Stored entries
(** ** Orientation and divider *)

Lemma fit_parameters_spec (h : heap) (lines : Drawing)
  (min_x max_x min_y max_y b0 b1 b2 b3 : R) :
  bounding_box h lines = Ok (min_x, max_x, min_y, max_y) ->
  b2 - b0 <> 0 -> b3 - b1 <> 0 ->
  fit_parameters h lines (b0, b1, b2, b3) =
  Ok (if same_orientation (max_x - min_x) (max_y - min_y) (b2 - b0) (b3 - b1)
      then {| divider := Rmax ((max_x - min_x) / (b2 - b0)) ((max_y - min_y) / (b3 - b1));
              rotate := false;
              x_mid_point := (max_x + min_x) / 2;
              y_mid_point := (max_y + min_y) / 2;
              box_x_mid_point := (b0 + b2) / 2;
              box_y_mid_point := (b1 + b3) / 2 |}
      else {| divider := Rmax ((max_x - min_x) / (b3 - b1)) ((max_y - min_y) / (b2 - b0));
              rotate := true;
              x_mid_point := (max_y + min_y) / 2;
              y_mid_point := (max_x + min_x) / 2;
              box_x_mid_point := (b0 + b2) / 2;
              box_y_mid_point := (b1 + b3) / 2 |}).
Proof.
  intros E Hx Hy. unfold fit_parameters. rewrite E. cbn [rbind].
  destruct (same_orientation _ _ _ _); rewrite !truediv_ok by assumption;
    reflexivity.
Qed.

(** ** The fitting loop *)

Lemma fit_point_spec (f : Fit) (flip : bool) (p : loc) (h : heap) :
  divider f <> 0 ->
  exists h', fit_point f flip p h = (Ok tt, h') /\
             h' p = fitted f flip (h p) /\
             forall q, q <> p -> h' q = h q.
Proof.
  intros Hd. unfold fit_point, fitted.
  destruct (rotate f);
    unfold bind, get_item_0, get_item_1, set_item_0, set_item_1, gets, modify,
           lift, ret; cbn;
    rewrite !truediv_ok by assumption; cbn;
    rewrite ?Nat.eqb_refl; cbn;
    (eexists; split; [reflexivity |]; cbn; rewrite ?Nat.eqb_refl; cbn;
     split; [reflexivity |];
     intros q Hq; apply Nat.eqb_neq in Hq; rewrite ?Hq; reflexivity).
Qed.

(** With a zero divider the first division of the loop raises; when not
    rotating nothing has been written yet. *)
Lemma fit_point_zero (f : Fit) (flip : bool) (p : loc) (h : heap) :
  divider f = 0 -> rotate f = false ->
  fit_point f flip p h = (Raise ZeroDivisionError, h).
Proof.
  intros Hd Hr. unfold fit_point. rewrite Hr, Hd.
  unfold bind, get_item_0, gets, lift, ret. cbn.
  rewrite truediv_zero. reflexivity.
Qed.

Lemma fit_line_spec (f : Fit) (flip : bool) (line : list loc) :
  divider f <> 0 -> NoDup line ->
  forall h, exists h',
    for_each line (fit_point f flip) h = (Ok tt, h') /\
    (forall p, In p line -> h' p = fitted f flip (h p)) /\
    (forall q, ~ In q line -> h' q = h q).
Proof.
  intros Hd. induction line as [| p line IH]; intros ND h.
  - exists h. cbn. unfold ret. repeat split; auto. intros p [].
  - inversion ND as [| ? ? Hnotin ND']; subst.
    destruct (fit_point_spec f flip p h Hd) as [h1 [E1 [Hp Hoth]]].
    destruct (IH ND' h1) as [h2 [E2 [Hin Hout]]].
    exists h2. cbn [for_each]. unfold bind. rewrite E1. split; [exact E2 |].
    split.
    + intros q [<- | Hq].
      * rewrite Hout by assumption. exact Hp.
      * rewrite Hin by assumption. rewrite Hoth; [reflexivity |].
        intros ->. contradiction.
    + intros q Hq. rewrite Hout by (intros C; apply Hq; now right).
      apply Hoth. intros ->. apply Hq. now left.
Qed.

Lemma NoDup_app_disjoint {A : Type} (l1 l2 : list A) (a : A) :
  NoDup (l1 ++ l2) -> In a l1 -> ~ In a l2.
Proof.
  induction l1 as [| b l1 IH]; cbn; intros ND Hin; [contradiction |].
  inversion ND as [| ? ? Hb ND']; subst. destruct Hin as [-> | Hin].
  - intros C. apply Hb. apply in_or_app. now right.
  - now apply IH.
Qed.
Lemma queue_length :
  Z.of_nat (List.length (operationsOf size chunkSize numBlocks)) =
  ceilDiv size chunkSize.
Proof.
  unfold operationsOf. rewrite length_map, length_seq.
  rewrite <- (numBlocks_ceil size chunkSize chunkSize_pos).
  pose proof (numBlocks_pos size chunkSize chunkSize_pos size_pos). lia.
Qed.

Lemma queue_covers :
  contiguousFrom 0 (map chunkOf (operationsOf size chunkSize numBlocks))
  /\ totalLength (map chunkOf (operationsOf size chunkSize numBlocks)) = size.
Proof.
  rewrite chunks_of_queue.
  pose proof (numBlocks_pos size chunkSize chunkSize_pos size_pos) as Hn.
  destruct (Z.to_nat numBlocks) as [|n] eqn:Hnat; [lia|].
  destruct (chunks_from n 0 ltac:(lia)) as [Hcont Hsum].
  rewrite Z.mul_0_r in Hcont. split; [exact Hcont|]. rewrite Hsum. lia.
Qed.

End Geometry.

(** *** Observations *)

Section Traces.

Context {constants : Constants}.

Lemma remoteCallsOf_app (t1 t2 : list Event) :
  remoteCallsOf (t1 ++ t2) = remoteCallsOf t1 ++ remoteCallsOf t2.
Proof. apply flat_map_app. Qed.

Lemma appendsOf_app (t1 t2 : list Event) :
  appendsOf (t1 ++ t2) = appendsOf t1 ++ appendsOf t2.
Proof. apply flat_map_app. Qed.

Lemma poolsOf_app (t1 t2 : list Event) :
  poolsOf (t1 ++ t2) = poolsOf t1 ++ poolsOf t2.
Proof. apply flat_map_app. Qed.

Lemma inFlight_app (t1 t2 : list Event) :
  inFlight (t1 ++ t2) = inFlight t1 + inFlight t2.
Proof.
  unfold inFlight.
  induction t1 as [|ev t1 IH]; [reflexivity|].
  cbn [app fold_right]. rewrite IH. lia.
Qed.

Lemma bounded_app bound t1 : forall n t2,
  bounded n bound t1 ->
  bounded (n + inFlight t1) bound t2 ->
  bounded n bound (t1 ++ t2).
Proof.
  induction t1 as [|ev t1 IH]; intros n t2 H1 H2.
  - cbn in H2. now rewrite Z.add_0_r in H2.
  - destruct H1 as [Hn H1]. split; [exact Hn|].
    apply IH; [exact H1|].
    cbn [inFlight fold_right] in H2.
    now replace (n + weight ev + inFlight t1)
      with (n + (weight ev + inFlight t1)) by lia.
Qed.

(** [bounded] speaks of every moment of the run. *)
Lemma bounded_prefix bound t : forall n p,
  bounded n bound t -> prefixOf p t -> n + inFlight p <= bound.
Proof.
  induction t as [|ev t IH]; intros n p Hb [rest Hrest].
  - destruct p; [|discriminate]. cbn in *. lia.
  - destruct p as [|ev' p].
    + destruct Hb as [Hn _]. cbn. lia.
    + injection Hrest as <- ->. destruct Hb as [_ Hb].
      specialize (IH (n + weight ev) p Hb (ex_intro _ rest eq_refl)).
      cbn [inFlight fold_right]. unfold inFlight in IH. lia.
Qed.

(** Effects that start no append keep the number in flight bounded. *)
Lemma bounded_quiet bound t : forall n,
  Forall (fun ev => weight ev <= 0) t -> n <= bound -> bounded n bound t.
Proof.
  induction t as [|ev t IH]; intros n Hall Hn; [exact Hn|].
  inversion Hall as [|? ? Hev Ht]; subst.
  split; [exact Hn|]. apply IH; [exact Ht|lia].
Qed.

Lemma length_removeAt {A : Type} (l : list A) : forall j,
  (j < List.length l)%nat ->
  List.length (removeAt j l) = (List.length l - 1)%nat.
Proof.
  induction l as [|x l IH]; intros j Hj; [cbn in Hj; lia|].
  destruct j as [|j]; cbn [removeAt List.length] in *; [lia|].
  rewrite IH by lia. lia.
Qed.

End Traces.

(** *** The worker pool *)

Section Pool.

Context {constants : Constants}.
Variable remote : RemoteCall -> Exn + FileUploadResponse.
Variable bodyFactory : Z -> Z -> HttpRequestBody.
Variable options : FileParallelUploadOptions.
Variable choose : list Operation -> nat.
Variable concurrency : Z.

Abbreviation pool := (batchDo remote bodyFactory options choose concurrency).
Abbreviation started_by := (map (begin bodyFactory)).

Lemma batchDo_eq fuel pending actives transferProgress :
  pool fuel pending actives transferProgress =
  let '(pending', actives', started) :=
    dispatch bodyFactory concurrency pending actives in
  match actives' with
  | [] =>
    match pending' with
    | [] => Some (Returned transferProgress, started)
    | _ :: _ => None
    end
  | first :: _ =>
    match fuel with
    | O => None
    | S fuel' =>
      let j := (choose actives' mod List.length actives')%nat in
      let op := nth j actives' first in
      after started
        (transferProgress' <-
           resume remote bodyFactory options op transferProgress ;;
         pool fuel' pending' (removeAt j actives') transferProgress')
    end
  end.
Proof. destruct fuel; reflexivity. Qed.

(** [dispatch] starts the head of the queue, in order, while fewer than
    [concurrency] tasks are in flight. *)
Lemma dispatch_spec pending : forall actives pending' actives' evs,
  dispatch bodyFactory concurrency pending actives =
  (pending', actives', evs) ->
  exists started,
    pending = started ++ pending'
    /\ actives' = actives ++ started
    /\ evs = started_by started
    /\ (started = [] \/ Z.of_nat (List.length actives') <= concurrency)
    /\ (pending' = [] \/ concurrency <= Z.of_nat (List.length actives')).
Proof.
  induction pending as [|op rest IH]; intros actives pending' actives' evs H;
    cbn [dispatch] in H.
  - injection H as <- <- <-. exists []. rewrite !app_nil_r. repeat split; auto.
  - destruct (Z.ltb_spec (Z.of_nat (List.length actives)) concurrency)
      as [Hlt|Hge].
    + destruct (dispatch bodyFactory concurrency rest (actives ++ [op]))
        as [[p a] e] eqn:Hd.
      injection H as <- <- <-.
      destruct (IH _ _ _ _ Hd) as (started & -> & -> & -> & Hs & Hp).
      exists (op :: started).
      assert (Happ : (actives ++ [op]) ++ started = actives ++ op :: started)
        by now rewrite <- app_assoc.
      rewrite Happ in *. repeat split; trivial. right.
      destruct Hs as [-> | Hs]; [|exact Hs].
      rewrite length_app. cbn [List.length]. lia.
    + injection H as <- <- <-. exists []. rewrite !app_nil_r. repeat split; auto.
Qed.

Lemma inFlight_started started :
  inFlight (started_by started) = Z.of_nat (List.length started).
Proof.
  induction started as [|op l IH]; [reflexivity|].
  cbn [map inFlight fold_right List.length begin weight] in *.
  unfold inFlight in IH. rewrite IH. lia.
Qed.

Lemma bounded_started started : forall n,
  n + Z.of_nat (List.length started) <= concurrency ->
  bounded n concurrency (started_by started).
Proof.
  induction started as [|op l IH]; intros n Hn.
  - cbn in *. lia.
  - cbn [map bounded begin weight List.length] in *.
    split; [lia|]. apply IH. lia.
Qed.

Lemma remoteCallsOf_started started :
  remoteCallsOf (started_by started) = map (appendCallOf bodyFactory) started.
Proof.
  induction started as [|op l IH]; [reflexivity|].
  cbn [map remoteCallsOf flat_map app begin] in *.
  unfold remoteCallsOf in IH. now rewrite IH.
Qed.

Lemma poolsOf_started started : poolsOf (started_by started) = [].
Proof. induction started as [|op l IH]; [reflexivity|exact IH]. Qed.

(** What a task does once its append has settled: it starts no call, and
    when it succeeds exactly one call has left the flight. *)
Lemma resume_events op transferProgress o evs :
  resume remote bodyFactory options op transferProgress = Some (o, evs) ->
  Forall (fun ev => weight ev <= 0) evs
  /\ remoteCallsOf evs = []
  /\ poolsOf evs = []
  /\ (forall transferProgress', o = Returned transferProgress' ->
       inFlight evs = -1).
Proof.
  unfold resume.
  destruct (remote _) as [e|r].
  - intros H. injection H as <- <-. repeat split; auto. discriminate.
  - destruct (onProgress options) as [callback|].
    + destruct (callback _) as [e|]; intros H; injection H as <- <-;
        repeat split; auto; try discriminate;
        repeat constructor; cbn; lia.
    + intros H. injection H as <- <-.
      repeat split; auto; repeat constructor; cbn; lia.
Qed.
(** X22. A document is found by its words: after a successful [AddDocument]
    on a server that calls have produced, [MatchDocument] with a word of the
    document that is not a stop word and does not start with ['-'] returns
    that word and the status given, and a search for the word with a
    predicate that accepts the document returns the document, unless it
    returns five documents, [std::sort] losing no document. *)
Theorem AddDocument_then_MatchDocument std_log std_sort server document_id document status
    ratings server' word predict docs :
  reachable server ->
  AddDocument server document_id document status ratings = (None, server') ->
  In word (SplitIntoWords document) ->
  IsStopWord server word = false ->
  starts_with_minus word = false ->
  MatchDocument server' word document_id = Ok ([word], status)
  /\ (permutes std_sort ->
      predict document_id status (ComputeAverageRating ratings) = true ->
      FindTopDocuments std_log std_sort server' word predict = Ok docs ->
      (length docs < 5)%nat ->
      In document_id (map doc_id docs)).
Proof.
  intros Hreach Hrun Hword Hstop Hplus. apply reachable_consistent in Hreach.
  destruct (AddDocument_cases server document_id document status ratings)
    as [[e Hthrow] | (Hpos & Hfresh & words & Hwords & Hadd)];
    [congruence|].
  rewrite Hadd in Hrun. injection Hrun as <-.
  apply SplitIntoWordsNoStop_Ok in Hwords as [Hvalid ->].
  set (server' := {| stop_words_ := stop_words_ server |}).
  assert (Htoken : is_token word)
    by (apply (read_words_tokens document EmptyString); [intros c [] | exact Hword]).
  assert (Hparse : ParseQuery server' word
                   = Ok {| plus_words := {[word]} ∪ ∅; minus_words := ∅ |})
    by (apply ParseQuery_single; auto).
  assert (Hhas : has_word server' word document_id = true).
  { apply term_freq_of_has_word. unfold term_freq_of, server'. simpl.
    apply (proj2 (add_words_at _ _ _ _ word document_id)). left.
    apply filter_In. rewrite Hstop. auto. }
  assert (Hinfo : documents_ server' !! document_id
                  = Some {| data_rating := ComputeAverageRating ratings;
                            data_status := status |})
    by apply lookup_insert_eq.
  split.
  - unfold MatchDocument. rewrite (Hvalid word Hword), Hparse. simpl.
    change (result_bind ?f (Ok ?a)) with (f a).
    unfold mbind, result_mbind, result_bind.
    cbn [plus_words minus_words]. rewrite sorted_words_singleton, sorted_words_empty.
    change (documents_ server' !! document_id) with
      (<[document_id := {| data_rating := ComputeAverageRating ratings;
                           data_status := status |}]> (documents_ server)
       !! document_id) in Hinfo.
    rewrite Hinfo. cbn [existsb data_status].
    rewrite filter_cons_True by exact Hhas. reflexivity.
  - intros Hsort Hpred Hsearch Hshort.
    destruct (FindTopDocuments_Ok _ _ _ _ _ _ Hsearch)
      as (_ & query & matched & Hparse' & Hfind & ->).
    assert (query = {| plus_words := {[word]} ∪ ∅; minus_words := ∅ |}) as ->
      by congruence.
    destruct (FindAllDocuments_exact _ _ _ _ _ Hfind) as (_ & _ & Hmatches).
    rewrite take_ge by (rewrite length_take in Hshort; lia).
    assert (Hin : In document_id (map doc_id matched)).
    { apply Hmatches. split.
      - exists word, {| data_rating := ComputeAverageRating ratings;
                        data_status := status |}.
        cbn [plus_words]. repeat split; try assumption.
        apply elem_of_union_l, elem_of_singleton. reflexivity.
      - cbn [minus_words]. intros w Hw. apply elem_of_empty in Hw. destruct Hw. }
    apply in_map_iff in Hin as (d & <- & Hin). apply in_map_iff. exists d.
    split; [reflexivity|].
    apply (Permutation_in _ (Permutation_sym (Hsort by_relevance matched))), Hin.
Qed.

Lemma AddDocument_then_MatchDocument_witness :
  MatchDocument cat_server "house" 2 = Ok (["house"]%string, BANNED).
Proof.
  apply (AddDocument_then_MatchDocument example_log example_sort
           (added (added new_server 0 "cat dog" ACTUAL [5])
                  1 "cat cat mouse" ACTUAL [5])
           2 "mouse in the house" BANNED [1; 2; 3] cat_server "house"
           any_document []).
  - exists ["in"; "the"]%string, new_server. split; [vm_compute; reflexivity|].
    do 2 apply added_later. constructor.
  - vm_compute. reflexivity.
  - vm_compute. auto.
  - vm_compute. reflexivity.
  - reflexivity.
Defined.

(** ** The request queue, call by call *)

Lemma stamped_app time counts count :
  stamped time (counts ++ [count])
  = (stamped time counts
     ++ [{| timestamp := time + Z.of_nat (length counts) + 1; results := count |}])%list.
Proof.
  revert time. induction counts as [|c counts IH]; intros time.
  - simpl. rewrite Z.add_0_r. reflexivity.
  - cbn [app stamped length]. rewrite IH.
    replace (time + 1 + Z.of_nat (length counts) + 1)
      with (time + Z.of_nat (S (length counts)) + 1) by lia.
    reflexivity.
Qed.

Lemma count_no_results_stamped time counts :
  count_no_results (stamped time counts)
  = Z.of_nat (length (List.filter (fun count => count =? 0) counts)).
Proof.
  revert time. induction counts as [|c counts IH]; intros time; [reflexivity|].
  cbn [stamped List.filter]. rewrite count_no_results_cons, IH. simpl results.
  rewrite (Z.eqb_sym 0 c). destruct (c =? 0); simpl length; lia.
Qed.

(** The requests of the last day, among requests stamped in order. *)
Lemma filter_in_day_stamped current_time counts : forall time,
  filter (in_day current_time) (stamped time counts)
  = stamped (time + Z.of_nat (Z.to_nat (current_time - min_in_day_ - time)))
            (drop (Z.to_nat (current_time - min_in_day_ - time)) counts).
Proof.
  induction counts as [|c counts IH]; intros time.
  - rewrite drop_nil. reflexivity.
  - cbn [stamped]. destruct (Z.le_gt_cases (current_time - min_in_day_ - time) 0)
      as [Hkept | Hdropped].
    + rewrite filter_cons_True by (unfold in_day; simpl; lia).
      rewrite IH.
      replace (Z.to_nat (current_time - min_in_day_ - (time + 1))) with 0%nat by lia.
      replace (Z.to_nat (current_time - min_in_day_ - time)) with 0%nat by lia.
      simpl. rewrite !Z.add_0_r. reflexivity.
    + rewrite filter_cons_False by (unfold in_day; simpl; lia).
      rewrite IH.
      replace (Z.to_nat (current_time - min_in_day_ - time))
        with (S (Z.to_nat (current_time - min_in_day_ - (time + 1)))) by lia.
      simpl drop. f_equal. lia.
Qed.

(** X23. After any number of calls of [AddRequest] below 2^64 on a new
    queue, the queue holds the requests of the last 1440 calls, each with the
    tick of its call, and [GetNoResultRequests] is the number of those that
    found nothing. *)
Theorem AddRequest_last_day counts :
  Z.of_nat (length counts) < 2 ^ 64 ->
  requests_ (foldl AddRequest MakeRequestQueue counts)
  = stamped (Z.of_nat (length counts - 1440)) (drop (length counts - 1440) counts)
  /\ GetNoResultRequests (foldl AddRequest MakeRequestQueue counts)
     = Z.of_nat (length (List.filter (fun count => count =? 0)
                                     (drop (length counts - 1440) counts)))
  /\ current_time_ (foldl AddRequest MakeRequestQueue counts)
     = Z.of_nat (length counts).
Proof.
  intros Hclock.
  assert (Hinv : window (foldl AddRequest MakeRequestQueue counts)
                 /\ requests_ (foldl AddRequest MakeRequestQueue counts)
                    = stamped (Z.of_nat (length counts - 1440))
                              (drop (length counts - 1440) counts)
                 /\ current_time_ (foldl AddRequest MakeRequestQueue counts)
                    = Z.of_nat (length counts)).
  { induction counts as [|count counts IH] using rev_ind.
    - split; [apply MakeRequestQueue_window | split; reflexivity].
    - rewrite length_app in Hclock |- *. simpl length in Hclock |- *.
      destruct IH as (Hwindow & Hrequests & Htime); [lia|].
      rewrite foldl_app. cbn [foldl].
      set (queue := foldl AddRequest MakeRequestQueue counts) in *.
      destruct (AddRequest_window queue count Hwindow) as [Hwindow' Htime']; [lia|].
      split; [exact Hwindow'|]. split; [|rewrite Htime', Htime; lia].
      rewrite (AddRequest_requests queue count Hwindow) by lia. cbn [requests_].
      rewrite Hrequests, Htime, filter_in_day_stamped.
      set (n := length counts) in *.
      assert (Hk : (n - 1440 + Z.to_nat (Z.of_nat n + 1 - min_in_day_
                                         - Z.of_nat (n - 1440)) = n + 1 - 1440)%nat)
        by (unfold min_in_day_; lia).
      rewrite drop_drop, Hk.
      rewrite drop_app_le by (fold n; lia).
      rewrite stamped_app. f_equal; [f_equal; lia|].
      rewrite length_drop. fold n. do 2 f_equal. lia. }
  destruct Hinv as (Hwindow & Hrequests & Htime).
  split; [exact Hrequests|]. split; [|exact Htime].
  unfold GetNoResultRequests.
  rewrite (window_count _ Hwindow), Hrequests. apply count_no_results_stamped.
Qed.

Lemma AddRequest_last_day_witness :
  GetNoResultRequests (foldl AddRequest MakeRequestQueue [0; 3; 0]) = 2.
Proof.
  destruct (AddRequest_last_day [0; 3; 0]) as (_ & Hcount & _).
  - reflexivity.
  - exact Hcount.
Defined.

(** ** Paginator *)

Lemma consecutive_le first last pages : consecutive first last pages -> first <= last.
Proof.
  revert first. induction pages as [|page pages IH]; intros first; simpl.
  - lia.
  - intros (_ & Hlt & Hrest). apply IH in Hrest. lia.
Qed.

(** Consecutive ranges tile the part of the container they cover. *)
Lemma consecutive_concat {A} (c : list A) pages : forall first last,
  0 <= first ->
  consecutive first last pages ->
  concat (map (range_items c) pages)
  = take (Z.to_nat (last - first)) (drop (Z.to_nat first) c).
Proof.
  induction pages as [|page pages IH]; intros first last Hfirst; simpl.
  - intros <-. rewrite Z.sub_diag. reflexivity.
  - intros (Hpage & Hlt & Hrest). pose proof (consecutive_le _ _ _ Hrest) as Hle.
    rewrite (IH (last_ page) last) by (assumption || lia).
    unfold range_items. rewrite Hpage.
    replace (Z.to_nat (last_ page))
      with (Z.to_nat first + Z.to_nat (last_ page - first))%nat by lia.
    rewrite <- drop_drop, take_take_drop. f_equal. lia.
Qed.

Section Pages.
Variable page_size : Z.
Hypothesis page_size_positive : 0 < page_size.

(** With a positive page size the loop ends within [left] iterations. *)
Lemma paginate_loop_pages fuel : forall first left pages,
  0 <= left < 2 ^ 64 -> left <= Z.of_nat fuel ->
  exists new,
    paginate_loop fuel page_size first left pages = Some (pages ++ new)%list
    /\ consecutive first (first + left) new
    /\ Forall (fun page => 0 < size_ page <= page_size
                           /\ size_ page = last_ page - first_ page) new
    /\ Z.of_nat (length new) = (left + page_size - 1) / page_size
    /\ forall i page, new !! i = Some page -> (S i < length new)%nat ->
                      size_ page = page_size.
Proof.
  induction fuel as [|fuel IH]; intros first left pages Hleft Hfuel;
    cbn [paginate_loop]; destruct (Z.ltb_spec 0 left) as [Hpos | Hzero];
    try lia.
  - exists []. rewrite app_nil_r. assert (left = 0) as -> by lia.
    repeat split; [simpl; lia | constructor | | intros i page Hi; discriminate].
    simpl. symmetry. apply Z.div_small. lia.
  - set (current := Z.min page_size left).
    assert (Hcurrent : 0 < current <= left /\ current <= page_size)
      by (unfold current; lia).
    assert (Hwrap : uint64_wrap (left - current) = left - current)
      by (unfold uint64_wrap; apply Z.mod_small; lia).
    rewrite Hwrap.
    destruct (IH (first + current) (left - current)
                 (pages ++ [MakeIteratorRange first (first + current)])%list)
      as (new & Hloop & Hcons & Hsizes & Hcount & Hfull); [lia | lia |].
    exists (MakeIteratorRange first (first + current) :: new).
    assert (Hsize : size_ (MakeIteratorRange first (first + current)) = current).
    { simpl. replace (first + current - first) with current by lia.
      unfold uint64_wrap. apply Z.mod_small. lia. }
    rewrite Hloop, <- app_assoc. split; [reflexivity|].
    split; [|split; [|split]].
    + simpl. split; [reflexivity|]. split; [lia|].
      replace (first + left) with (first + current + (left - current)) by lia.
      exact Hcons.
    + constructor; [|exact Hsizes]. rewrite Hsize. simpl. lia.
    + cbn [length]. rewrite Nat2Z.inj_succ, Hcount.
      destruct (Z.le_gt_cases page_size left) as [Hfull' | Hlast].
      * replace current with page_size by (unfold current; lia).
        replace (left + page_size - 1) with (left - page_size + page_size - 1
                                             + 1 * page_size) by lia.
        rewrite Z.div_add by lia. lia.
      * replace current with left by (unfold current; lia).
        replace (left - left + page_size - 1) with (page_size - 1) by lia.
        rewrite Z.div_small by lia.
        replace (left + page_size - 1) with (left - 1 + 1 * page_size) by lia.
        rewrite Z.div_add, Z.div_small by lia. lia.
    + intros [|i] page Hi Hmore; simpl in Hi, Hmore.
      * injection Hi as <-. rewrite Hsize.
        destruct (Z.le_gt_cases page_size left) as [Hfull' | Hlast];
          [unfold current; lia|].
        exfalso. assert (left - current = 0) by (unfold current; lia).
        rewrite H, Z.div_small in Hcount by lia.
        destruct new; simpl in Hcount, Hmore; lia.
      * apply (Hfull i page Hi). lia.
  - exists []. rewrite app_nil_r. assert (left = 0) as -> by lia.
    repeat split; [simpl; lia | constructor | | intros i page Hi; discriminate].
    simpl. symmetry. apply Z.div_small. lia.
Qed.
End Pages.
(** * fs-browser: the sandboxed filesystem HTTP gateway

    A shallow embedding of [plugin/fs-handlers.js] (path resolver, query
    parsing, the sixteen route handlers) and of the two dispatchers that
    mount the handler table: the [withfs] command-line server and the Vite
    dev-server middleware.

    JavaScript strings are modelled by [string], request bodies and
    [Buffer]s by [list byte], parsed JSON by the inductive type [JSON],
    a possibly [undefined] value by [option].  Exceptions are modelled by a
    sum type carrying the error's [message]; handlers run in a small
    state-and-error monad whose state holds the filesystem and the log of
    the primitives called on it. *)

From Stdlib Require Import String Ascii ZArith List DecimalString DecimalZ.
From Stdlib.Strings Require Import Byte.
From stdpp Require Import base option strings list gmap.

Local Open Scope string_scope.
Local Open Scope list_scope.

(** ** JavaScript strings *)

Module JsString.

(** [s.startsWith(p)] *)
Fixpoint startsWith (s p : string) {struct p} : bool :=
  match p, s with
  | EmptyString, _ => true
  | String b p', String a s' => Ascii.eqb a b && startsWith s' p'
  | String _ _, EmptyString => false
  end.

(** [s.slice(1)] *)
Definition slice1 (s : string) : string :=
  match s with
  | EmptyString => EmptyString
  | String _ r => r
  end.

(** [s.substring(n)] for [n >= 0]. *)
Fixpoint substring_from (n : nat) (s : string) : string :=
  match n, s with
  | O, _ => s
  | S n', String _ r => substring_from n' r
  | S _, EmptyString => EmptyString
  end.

_Your objective_.
The word "flip" appears in some lines of the data. Copy every one of those lines.

_Output_.
Lemma fit_point_spec (f : Fit) (flip : bool) (p : loc) (h : heap) :
  exists h', fit_point f flip p h = (Ok tt, h') /\
             h' p = fitted f flip (h p) /\
Lemma fit_point_zero (f : Fit) (flip : bool) (p : loc) (h : heap) :
  fit_point f flip p h = (Raise ZeroDivisionError, h).
Lemma fit_line_spec (f : Fit) (flip : bool) (line : list loc) :
    for_each line (fit_point f flip) h = (Ok tt, h') /\
    (forall p, In p line -> h' p = fitted f flip (h p)) /\
    destruct (fit_point_spec f flip p h Hd) as [h1 [E1 [Hp Hoth]]].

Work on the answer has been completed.